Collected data
______

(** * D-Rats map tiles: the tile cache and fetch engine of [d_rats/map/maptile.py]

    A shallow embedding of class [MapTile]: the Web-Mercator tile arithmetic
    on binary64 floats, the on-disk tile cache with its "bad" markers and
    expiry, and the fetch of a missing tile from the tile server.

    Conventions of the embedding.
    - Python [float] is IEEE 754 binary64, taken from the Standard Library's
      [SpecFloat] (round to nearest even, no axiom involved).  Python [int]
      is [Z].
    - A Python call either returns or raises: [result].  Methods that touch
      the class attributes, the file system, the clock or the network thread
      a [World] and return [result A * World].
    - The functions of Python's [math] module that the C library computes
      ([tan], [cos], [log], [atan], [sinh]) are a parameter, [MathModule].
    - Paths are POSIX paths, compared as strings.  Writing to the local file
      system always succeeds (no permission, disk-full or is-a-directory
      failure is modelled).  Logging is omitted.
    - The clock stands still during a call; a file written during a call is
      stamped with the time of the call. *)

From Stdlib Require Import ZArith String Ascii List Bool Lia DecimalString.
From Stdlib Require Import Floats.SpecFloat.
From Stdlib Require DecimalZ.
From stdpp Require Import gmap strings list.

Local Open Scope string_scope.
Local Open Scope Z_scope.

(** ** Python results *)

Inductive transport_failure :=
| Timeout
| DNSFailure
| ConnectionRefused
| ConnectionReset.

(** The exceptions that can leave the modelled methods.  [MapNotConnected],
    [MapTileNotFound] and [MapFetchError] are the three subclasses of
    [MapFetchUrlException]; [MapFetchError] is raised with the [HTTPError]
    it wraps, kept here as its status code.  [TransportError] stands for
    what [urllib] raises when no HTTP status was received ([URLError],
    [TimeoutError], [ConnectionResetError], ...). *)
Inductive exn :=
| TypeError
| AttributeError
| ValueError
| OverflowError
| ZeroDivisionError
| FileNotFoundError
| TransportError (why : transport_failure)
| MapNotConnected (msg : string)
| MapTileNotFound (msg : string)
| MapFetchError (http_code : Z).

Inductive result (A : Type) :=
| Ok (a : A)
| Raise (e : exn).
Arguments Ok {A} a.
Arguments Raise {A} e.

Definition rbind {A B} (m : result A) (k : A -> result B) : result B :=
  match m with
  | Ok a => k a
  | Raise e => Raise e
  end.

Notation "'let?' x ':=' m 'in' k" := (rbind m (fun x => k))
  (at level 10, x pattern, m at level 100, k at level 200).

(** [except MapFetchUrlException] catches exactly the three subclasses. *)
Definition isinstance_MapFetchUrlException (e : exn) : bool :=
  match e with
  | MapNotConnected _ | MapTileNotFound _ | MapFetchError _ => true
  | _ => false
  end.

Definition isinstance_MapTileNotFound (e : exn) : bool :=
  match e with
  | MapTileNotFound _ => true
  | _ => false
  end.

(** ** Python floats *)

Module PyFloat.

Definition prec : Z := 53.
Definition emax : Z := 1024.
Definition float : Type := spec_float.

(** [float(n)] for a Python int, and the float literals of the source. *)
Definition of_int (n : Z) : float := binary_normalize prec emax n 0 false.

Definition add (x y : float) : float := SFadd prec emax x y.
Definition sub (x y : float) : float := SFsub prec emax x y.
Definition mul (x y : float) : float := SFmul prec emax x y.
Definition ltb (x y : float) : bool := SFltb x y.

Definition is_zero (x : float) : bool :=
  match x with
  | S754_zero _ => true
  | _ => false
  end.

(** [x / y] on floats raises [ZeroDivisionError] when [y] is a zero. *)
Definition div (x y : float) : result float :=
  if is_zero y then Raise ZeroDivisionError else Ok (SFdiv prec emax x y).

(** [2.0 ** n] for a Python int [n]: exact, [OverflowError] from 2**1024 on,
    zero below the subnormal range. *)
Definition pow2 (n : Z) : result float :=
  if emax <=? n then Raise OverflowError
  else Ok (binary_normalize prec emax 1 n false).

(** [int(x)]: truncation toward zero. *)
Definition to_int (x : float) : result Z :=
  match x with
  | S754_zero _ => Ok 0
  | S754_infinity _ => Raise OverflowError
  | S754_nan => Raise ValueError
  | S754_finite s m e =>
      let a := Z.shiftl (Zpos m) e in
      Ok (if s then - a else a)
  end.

______

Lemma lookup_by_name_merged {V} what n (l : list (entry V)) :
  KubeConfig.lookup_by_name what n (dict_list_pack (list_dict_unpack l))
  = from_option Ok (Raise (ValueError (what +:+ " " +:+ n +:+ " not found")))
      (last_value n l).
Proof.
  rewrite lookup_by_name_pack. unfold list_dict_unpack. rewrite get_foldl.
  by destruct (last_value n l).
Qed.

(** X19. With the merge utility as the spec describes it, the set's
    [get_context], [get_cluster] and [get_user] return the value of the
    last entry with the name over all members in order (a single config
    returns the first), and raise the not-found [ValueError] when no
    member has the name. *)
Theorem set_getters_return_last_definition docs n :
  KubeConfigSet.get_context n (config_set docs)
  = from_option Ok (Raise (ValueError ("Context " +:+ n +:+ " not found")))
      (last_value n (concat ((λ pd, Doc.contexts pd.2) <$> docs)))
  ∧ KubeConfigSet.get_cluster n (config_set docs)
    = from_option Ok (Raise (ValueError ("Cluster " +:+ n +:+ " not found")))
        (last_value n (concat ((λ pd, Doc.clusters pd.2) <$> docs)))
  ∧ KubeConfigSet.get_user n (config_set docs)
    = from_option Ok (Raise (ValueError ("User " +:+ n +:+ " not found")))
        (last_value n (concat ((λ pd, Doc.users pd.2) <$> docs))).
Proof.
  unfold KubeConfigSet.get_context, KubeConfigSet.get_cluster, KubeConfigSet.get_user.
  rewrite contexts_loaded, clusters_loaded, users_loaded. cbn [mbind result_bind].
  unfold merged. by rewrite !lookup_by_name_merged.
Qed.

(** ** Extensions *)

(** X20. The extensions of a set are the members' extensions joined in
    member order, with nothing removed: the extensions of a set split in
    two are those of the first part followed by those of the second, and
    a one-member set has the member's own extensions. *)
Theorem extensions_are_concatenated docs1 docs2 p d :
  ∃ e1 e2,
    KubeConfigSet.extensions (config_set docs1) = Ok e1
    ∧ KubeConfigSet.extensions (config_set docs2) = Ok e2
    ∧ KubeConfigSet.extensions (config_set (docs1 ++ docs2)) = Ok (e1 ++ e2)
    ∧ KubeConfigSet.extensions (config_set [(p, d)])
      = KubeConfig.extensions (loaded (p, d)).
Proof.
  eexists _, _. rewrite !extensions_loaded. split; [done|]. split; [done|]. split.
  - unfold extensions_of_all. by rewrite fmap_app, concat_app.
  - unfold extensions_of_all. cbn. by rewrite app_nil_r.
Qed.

______

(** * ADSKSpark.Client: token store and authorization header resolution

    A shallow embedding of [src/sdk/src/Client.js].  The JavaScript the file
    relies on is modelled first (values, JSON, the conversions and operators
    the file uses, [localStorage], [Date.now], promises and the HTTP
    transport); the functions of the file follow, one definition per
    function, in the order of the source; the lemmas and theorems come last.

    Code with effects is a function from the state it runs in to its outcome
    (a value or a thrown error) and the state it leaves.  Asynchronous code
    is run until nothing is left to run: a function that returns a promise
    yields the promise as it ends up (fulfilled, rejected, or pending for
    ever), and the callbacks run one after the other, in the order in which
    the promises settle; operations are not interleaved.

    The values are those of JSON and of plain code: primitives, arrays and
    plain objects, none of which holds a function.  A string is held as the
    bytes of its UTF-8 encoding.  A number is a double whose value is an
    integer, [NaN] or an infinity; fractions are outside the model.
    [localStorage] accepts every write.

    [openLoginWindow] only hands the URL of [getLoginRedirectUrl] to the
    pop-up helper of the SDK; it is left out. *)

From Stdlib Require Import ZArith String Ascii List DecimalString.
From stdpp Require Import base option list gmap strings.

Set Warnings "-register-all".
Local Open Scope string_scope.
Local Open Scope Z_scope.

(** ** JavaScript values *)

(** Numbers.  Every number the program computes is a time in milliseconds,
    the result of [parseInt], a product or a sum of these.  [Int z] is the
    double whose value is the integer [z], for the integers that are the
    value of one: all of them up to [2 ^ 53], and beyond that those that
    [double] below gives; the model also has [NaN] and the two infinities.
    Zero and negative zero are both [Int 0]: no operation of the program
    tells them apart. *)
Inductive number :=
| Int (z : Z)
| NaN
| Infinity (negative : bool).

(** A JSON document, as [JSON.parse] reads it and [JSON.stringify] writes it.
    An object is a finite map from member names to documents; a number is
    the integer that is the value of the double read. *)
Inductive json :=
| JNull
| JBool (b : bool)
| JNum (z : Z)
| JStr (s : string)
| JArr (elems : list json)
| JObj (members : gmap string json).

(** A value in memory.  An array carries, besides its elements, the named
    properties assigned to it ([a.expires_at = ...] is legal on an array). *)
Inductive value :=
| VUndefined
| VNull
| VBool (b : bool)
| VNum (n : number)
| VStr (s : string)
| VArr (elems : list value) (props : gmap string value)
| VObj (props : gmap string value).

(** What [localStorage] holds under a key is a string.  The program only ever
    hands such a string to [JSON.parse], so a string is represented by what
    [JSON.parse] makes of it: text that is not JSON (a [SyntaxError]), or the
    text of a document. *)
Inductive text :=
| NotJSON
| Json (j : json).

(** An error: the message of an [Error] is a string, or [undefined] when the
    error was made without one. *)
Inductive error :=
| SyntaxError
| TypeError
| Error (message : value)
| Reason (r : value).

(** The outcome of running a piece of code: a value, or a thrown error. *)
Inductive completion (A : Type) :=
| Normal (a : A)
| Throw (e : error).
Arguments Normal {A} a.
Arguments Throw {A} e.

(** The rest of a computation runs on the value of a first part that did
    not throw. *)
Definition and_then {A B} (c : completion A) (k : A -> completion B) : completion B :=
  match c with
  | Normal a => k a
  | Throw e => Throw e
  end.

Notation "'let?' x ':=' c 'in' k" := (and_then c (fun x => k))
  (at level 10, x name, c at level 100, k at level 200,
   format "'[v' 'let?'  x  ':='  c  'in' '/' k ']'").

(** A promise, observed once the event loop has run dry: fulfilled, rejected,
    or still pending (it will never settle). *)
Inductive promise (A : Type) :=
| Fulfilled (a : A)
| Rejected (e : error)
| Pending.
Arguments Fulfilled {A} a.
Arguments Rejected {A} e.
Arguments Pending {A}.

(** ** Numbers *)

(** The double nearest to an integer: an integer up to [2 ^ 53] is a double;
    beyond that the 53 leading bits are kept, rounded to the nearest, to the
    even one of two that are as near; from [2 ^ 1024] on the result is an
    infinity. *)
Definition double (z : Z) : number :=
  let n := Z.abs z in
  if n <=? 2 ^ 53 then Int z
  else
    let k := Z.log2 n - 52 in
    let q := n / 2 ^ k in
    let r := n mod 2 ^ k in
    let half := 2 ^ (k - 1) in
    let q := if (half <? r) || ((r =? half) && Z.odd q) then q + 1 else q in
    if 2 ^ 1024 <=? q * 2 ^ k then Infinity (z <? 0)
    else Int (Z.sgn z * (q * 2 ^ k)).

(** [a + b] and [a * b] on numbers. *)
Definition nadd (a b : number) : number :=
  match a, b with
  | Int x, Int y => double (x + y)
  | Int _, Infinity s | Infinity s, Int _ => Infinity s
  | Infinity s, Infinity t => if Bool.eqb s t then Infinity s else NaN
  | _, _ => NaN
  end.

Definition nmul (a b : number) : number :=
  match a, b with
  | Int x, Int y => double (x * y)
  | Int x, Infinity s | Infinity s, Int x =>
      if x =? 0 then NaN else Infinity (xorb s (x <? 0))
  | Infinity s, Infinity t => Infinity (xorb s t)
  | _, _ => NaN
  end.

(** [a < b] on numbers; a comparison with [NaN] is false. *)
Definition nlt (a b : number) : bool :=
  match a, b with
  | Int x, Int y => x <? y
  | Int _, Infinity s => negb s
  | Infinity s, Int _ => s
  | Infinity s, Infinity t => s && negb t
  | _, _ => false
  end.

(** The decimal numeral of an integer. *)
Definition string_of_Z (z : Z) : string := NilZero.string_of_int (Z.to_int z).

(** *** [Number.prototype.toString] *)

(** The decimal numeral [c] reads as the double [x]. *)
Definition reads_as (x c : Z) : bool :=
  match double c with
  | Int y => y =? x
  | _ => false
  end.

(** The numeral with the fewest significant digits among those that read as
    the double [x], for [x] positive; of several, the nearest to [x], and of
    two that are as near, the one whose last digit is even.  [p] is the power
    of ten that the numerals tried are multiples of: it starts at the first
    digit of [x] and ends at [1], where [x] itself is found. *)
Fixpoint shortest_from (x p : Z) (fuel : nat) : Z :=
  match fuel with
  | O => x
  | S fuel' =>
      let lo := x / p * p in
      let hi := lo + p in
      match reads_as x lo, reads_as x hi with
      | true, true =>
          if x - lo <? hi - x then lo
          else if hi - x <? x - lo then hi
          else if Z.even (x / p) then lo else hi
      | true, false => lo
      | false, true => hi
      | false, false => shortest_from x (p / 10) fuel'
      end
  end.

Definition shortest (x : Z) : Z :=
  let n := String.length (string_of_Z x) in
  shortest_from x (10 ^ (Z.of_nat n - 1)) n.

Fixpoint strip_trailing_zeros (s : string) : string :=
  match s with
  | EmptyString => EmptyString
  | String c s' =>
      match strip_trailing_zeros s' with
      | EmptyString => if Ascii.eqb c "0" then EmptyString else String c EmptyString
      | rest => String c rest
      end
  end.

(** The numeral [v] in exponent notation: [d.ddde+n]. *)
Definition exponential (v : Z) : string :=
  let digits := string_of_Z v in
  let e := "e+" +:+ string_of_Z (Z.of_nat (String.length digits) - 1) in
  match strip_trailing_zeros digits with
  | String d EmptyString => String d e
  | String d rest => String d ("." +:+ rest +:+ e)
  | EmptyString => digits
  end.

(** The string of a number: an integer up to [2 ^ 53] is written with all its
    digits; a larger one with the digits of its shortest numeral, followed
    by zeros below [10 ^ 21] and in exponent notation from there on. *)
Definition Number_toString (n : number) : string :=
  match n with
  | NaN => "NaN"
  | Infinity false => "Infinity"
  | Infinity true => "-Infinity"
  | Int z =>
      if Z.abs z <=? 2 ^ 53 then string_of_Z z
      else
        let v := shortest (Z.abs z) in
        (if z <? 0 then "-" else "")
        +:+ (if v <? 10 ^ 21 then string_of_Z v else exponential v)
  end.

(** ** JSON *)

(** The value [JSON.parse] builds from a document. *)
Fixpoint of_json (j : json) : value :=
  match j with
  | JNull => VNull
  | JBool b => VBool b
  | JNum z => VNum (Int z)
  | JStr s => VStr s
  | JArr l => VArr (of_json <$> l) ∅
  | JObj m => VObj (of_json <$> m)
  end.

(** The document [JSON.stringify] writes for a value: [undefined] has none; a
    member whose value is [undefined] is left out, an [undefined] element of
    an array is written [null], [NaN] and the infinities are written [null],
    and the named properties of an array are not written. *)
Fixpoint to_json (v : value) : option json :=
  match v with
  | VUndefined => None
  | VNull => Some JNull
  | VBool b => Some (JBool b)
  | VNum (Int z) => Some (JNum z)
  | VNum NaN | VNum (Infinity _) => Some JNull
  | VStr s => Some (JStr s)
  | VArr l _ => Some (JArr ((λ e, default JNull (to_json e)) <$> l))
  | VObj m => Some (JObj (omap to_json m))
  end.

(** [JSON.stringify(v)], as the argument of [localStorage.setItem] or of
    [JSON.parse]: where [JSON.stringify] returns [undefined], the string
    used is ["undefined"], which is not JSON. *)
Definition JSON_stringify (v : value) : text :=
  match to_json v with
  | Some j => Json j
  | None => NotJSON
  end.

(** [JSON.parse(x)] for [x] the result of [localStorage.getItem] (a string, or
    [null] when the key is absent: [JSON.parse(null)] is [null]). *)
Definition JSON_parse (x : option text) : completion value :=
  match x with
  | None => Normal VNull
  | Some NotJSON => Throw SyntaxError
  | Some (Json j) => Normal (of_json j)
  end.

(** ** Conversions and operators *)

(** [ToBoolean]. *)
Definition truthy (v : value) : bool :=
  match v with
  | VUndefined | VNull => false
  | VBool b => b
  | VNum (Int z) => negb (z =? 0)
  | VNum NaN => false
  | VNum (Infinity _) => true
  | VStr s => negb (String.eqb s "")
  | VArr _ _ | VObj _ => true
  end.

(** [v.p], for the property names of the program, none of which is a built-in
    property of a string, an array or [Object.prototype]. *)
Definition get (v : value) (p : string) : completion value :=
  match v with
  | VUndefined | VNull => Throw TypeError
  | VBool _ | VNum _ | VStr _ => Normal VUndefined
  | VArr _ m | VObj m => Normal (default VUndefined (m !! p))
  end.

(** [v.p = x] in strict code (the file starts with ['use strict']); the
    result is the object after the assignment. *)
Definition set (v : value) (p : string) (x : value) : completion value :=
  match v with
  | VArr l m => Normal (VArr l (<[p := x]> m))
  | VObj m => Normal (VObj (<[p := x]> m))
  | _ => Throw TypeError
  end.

______

**What to do**
Please copy out each line in the entries that mentions the string "VNum".

**Result for this task**
| VNum (n : number)
  | JNum z => VNum (Int z)
  | VNum (Int z) => Some (JNum z)
  | VNum NaN | VNum (Infinity _) => Some JNull
  | VNum (Int z) => negb (z =? 0)
  | VNum NaN => false
  | VNum (Infinity _) => true
  | VBool _ | VNum _ | VStr _ => Normal VUndefined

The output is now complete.